* **Problem statement**: Go through the entries below and return every line that contains "Lemma".

Saved entries:

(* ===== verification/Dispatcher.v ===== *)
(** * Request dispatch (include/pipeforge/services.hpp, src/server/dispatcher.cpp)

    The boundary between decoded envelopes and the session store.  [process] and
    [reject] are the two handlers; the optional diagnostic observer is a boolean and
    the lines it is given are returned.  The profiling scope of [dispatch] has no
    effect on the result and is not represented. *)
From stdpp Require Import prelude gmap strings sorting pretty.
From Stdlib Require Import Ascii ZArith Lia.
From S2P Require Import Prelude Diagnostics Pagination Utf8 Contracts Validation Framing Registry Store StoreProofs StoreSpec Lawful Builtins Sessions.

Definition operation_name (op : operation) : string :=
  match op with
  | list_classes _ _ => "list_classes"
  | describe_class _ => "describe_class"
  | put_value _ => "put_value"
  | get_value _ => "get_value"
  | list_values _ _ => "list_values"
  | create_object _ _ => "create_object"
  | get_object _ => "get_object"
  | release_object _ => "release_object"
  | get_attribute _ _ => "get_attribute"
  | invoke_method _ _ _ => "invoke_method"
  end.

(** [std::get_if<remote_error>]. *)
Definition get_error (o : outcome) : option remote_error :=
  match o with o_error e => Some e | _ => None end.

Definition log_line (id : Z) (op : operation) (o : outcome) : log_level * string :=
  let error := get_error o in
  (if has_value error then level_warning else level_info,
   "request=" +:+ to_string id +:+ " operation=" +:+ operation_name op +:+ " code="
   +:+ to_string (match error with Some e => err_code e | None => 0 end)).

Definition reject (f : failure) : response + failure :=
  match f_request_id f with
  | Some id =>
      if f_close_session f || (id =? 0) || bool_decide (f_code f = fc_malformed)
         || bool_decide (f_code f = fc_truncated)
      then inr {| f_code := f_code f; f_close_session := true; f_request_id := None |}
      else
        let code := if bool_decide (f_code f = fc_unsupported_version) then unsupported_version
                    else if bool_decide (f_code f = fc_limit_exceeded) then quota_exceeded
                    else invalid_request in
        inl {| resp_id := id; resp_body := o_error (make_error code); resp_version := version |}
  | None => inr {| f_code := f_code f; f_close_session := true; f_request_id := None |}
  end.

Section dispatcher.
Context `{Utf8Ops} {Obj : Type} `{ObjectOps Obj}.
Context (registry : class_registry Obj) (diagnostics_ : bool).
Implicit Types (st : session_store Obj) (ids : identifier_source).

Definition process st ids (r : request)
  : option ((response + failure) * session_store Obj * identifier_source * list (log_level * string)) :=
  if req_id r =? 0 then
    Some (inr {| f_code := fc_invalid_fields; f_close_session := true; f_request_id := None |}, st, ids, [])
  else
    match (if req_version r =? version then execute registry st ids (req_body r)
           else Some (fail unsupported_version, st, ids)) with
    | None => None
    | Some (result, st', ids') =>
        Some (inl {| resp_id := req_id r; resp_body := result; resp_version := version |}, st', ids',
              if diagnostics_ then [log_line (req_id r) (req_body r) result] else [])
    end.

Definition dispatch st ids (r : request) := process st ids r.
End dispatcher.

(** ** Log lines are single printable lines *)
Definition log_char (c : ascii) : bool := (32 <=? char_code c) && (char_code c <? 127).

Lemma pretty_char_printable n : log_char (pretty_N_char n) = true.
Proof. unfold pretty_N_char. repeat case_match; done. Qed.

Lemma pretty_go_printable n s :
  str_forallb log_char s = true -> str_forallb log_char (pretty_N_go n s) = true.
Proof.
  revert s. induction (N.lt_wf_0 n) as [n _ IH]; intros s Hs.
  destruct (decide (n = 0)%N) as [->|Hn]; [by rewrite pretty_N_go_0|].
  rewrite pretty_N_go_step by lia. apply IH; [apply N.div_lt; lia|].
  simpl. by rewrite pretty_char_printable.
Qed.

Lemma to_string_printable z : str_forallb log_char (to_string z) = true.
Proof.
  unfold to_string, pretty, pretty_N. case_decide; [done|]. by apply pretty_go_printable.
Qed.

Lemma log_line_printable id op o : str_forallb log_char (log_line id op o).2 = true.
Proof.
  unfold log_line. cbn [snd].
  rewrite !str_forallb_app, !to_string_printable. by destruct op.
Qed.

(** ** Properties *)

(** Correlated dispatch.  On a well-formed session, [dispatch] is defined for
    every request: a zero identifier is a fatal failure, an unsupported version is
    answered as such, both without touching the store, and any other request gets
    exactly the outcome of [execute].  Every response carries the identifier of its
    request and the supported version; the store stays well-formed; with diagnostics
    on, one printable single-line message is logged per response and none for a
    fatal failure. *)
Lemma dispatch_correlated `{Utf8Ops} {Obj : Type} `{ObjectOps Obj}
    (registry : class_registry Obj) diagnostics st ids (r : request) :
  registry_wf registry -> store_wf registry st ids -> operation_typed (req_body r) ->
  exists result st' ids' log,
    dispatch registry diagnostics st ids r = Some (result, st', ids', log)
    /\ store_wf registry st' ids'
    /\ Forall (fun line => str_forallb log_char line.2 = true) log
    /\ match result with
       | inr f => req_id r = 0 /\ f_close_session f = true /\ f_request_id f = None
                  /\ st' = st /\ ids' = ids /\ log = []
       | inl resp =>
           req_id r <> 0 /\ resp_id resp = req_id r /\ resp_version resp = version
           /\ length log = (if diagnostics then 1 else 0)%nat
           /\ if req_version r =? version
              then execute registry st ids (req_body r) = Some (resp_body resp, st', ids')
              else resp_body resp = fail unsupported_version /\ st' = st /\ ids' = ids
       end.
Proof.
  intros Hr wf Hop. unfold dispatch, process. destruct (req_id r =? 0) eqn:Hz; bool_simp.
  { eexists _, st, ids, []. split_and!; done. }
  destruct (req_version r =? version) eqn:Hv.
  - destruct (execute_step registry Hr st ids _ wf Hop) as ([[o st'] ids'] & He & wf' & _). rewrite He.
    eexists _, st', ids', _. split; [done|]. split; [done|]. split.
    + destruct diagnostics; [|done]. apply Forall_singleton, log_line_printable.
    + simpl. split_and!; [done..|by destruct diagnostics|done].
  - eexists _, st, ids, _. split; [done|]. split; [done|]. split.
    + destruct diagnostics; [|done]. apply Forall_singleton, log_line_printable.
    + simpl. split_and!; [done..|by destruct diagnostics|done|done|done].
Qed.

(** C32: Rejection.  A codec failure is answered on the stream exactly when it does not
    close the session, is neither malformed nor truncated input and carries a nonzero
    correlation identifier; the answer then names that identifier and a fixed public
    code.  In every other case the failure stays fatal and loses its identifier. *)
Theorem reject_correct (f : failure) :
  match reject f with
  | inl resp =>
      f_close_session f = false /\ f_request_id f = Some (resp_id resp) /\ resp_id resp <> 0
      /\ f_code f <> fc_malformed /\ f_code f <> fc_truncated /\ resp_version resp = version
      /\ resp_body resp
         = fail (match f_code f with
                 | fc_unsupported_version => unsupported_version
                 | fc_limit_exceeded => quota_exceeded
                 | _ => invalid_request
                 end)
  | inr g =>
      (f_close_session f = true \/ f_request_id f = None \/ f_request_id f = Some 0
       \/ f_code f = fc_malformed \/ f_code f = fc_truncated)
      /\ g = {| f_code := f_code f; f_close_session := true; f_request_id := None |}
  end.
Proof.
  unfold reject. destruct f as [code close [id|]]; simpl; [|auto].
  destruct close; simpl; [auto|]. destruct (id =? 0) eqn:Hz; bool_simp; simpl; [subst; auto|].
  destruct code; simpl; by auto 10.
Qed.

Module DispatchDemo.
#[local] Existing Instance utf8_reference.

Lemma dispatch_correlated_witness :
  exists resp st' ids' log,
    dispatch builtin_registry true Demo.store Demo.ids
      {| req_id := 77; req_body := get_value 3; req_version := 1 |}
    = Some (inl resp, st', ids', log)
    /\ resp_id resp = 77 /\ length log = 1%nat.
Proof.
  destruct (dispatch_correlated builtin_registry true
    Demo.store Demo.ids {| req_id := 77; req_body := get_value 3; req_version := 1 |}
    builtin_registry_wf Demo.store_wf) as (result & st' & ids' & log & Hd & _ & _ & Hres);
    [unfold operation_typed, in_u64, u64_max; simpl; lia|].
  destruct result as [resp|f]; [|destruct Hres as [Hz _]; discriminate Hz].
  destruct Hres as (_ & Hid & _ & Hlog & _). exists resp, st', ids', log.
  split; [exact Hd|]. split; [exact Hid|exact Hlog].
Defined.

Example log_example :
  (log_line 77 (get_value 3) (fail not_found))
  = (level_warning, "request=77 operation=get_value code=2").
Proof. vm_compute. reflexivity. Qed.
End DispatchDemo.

* **Answer section**:
Lemma pretty_char_printable n : log_char (pretty_N_char n) = true.
Lemma pretty_go_printable n s :
Lemma to_string_printable z : str_forallb log_char (to_string z) = true.
Lemma log_line_printable id op o : str_forallb log_char (log_line id op o).2 = true.
Lemma dispatch_correlated `{Utf8Ops} {Obj : Type} `{ObjectOps Obj}
Lemma dispatch_correlated_witness :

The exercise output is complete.